---- Input for this task
Lemma max_attempts_permanent_failure_witness :
  MAX_INITIALIZATION_ATTEMPTS <= initializationAttempts (vars (withAttempts 5 openWorld)) /\
  timers (final (attemptReinitialization quietEnv (withAttempts 5 openWorld))) = [].
Proof.
  assert (H : MAX_INITIALIZATION_ATTEMPTS
              <= initializationAttempts (vars (withAttempts 5 openWorld)))
    by (cbn; unfold MAX_INITIALIZATION_ATTEMPTS; lia).
  split; [exact H|].
  exact (proj1 (proj2 (proj1
    (max_attempts_permanent_failure quietEnv (withAttempts 5 openWorld) H)))).
Defined.

Lemma initializeClient_reentrant_noop_witness :
  isInitializing (vars busyWorld) = true /\
  initializeClient quietEnv busyWorld =
  mkOutcome (Returned tt) busyWorld [E_Log L_init_in_progress].
Proof.
  split; [reflexivity|].
  exact (initializeClient_reentrant_noop quietEnv busyWorld eq_refl).
Defined.

Lemma auto_ready_without_open_witness :
  sock (vars notReadyWorld) = Some (mkSocket 0 true false) /\
  hasSendMessage (mkSocket 0 true false) = true /\
  isReady (vars notReadyWorld) = false /\
  isReady
    (vars (final (run quietEnv
                    [MessagesUpsert (Some [lit "hello"]); TimerFires 0]
                    notReadyWorld))) = true.
Proof.
  do 3 (split; [reflexivity|]).
  exact (proj1 (proj2
    (proj1 (proj2 (auto_ready_without_open quietEnv notReadyWorld
                     (s := mkSocket 0 true false) eq_refl eq_refl eq_refl))
       (lit "hello") []))).
Defined.

(** ** Further properties of the service *)

(** *** The event loop never throws *)

Section Settles.

Context {A B : Type}.

Lemma settles_ret (a : A) : settles (ret a).
Proof. intro w. now exists a. Qed.

Lemma settles_bind (m : M A) (k : A -> M B) :
  settles m -> (forall a, settles (k a)) -> settles (bind m k).
Proof.
  intros Hm Hk w. rewrite result_bind.
  destruct (Hm w) as [a ->]. apply Hk.
Qed.

Lemma settles_tryCatch (m : M A) (h : Exn -> M A) :
  total m -> (forall e, settles (h e)) -> settles (tryCatch m h).
Proof.
  intros Hm Hh w. rewrite result_tryCatch.
  destruct (result (m w)) as [a|e|] eqn:E; [now exists a | apply Hh |].
  now apply Hm in E.
Qed.

Lemma settles_if (b : bool) (m1 m2 : M A) :
  settles m1 -> settles m2 -> settles (if b then m1 else m2).
Proof. destruct b; auto. Qed.

End Settles.

Lemma settles_emit e : settles (emit e).
Proof. intro w. now exists tt. Qed.

Lemma settles_modifyWorld f : settles (modifyWorld f).
Proof. intro w. now exists tt. Qed.

Lemma settles_getWorld : settles getWorld.
Proof. intro w. now exists w. Qed.

Lemma settles_getVars : settles getVars.
Proof. intro w. now exists (vars w). Qed.

#[local] Hint Resolve settles_ret settles_bind settles_if settles_emit
  settles_modifyWorld settles_getWorld settles_getVars : service.

Ltac settle :=
  repeat (intros;
    match goal with
    | |- settles (match ?x with _ => _ end) => destruct x
    | |- settles (bind _ _) => apply settles_bind
    | |- _ => solve [auto with service]
    end).

Section NeverThrows.

Variable env : Env.

Lemma settles_assign f : settles (assign f).
Proof. apply settles_modifyWorld. Qed.

Lemma settles_notify n : settles (notify n).
Proof. apply settles_emit. Qed.

Lemma settles_setTimeout t ms : settles (setTimeout t ms).
Proof. apply settles_modifyWorld. Qed.

Hint Resolve settles_assign settles_notify settles_setTimeout
  total_assign total_initializeClient : service.

Lemma settles_clearSessionData : settles (clearSessionData env).
Proof. intro w. rewrite clearSessionData_eq. now exists tt. Qed.

Hint Resolve settles_clearSessionData : service.

Lemma settles_attemptReinitialization : settles (attemptReinitialization env).
Proof. unfold attemptReinitialization. settle. Qed.

Hint Resolve settles_attemptReinitialization : service.

Lemma settles_guarded_initializeClient :
  settles (tryCatch (initializeClient env) (fun _ => ret tt)).
Proof.
  apply settles_tryCatch; [apply total_initializeClient | intros; apply settles_ret].
Qed.

Lemma settles_retryInitialization : settles (retryInitialization env).
Proof.
  unfold retryInitialization. apply settles_tryCatch.
  - apply total_bind; [apply total_modifyWorld | intros; apply total_initializeClient].
  - intros; apply settles_ret.
Qed.

Lemma settles_recover405 : settles (recover405 env).
Proof.
  unfold recover405, handle405Error_resume.
  apply settles_bind; [|settle].
  apply settles_tryCatch; [|intros; apply settles_ret].
  service_auto.
Qed.

Lemma settles_runTask t : settles (runTask env t).
Proof.
  destruct t; cbn [runTask].
  - unfold autoReadyAfterQr. settle.
  - unfold autoReadyAfterMessages. settle.
  - apply settles_retryInitialization.
  - apply settles_recover405.
Qed.

Lemma settles_onConnectionUpdate u : settles (onConnectionUpdate env u).
Proof.
  unfold onConnectionUpdate, onQr, onClose, onOpen, handle405Error_start. settle.
Qed.

Lemma settles_step a : settles (step env a).
Proof.
  destruct a; cbn [step].
  - apply settles_guarded_initializeClient.
  - apply settles_onConnectionUpdate.
  - unfold onMessagesUpsert. settle.
  - unfold fireTimer. settle. intros _. apply settles_runTask.
Qed.

(** X1.  No handler and no timer callback throws: whatever the environment
    does (a setup that fails, an [end] or an [rmSync] that throws, other
    tasks changing the variables at an await), every run of the event loop
    returns. *)
Theorem event_loop_never_throws (actions : list Action) (w : World) :
  result (run env actions w) = Returned tt.
Proof.
  revert w. induction actions as [|a actions IH]; intro w; cbn [run].
  - reflexivity.
  - rewrite result_bind. destruct (settles_step a w) as [[] ->]. apply IH.
Qed.

End NeverThrows.

(** *** Status reports *)

Section StatusFacts.

Variable proc : Process.
Variable env : Env.

(** X2.  [getWhatsAppStatus] reports 'Connected' when the client is ready and
    'Disconnected' otherwise: it never reports 'QR Required', because the
    object of [getWhatsAppDiagnosticInfo] has no [hasQr] key.  Its own
    [hasQr] tells whether a QR is held and [isConnected] whether a socket
    exists, so that after a QR event on a client that is not ready the
    report has [hasQr] true and the status 'Disconnected'. *)
Theorem status_never_qr_required (w : World) :
  getField (getWhatsAppStatus proc w) "status" =
    VStr (if isReady (vars w) then lit "Connected" else lit "Disconnected") /\
  getField (getWhatsAppStatus proc w) "hasQr" = VBool (truthyOpt (lastQr (vars w))) /\
  getField (getWhatsAppStatus proc w) "isConnected" = VBool (isSome (sock (vars w))) /\
  getField (getWhatsAppStatus proc w) "isReady" = VBool (isReady (vars w)) /\
  (forall q,
     truthy q = true ->
     (lengthOf (trim q) =? 0) = false ->
     isReady (vars w) = false ->
     let w' := final (onConnectionUpdate env (mkUpdate None None (Some q)) w) in
     getField (getWhatsAppStatus proc w') "hasQr" = VBool true /\
     getField (getWhatsAppStatus proc w') "status" = VStr (lit "Disconnected")).
Proof.
  split; [|split; [|split; [|split]]].
  - cbn. now destruct (isReady (vars w)).
  - cbn. now destruct (truthyOpt (lastQr (vars w))).
  - reflexivity.
  - reflexivity.
  - intros q Hq Hb Hr.
    unfold onConnectionUpdate, onQr, bind, assign, notify, setTimeout. cbn.
    rewrite Hq. cbn. rewrite Hb. cbn. rewrite Hq, Hr. split; reflexivity.
Qed.

End StatusFacts.

(** *** QR events *)

Section QrFacts.
(** ** The pointer handlers *)

Section SortHead.
Context {A K : Type} (leb : K -> K -> bool) (f : A -> K).
Hypothesis leb_total : forall a b, leb a b = true \/ leb b a = true.
Hypothesis leb_trans :
  forall a b c, leb a b = true -> leb b c = true -> leb a c = true.

(** The first element of the sorted list is the first element of the list
    whose key is least. *)
Lemma sortByWith_head (l : list A) (a : A) (rest : list A) :
  sortByWith leb f l = a :: rest ->
  exists l1 l2,
    l = l1 ++ a :: l2
    /\ (forall b, b ∈ l1 -> leb (f b) (f a) = false)
    /\ (forall b, b ∈ l -> leb (f a) (f b) = true).
Proof.
  revert a rest. induction l as [|x l IH]; intros a rest Hsort;
    simpl in Hsort; [discriminate |].
  destruct (sortByWith leb f l) as [|h t] eqn:Hl; simpl in Hsort.
  - injection Hsort as <- <-.
    apply (f_equal length) in Hl. rewrite length_sortByWith in Hl.
    apply length_zero_iff_nil in Hl. subst l.
    exists [], []. split; [reflexivity |]. split.
    + intros b Hb. by apply elem_of_nil in Hb.
    + intros b Hb. apply list_elem_of_singleton in Hb as ->.
      by destruct (leb_total (f x) (f x)).
  - destruct (IH h t eq_refl) as (l1 & l2 & -> & Hbefore & Hall).
    destruct (leb (f x) (f h)) eqn:Hxh.
    + injection Hsort as <- <-.
      exists [], (l1 ++ h :: l2). split; [reflexivity |]. split.
      * intros b Hb. by apply elem_of_nil in Hb.
      * intros b Hb. apply elem_of_cons in Hb as [->|Hb].
        -- by destruct (leb_total (f x) (f x)).
        -- eapply leb_trans; [exact Hxh | by apply Hall].
    + injection Hsort as <- <-.
      exists (x :: l1), l2. split; [reflexivity |]. split.
      * intros b Hb. apply elem_of_cons in Hb as [->|Hb]; auto.
      * intros b Hb. apply elem_of_cons in Hb as [->|Hb]; [| by apply Hall].
        destruct (leb_total (f h) (f x)); congruence.
Qed.
(** * File-backed storage, the VSCode-to-file migration and the credential client

    A shallow embedding of
    - [src/shared/storage/ClineFileStorage.ts] (the synchronous JSON store),
    - [src/core/storage/vscode-to-file-migration.ts] (the one-time migration
      and the gRPC credential client), and
    - the three VSCode host-bridge credential stubs,
    together with the properties the specification states about them.

    Modelling conventions.
    - A JavaScript object used as a dictionary ([Record<string, T>]) is a
      finite map of its own properties, [gmap string json]; [undefined] is
      [None].  The object is one that [{}] or [JSON.parse] created: its
      prototype is [Object.prototype], whose property names are
      [Object_prototype_names].  The [in] test of [setBatch] sees these
      names.  A read of such a name that the mapping does not hold, and an
      assignment to the key [__proto__], go through [Object.prototype] and
      are not followed by the model: the theorems about a key that the caller
      chooses say which keys they are about ([own_key], [assignable_key]).
    - Values are JSON data.  Numbers are integers: the only arithmetic in the
      code is the comparison of the integer migration version.  A string is
      the sequence of bytes of its UTF-8 encoding.
    - [JSON.stringify] and [JSON.parse] are platform functions; the
      development is parametric in them (section variables).
    - The file system is a finite map from paths to file contents, a set of
      paths on which [fs] calls throw, and a trace of the effects emitted so
      far (persist calls and change notifications).
    - [Logger] calls only write to a log sink that the modelled code never
      reads; they are left out.  (The texts they build convert the sentinel
      to a string only after the sentinel test has converted it.) *)

From stdpp Require Import gmap strings list fin_maps.
From Stdlib Require Import ZArith Ascii DecimalString.

Local Set Warnings "-register-all".

Open Scope Z_scope.
Open Scope string_scope.

(** ** Values *)

Inductive json : Type :=
| JNull
| JBool (b : bool)
| JNum (n : Z)
| JStr (s : string)
| JArr (items : list json)
| JObj (fields : list (string * json)).

(** ** The world outside the store objects *)

(** What the code does to the outside: [Persist] is a run of [writeToDisk]
    with the text and the mode it hands to [fs.writeFileSync]; [Fire] is a
    call of [this.fire(key)], the change notification of the base class
    [ClineSyncStorage] ([./ClineStorage], not among the sources), on the store
    of that name. *)
Inductive Event : Type :=
| Persist (path content : string) (mode : option Z)
| Fire (store key : string).

Record World : Type := mkWorld {
  files : gmap string string;
  broken : gset string;
  trace : list Event
}.

Definition emit (e : Event) (w : World) : World :=
  mkWorld (files w) (broken w) (trace w ++ [e])%list.

Definition is_persist (e : Event) : bool :=
  match e with Persist _ _ _ => true | Fire _ _ => false end.

Definition persists (t : list Event) : list Event := List.filter is_persist t.

Definition fired (t : list Event) : list string :=
  omap (λ e, match e with Fire _ k => Some k | Persist _ _ _ => None end) t.

(** ** ClineFileStorage *)

(** The property names of [Object.prototype], which every dictionary that
    [{}] or [JSON.parse] creates inherits: for these [key in data] holds and
    [data[key]] is not [undefined], whatever the dictionary itself holds. *)
Definition Object_prototype_names : list string :=
  [ "constructor"; "hasOwnProperty"; "isPrototypeOf"; "propertyIsEnumerable";
    "toLocaleString"; "toString"; "valueOf"; "__proto__";
    "__defineGetter__"; "__defineSetter__"; "__lookupGetter__";
    "__lookupSetter__" ].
--------
- [What needs to be done]: Only one stretch of the records above is wanted: the lines between the one holding "- rewrite result_bind." and the one holding "Required', because the", inclusive, reproduced exactly.

- [Result of this task]:
  - rewrite result_bind. destruct (settles_step a w) as [[] ->]. apply IH.
Qed.

End NeverThrows.

(** *** Status reports *)

Section StatusFacts.

Variable proc : Process.
Variable env : Env.

(** X2.  [getWhatsAppStatus] reports 'Connected' when the client is ready and
    'Disconnected' otherwise: it never reports 'QR Required', because the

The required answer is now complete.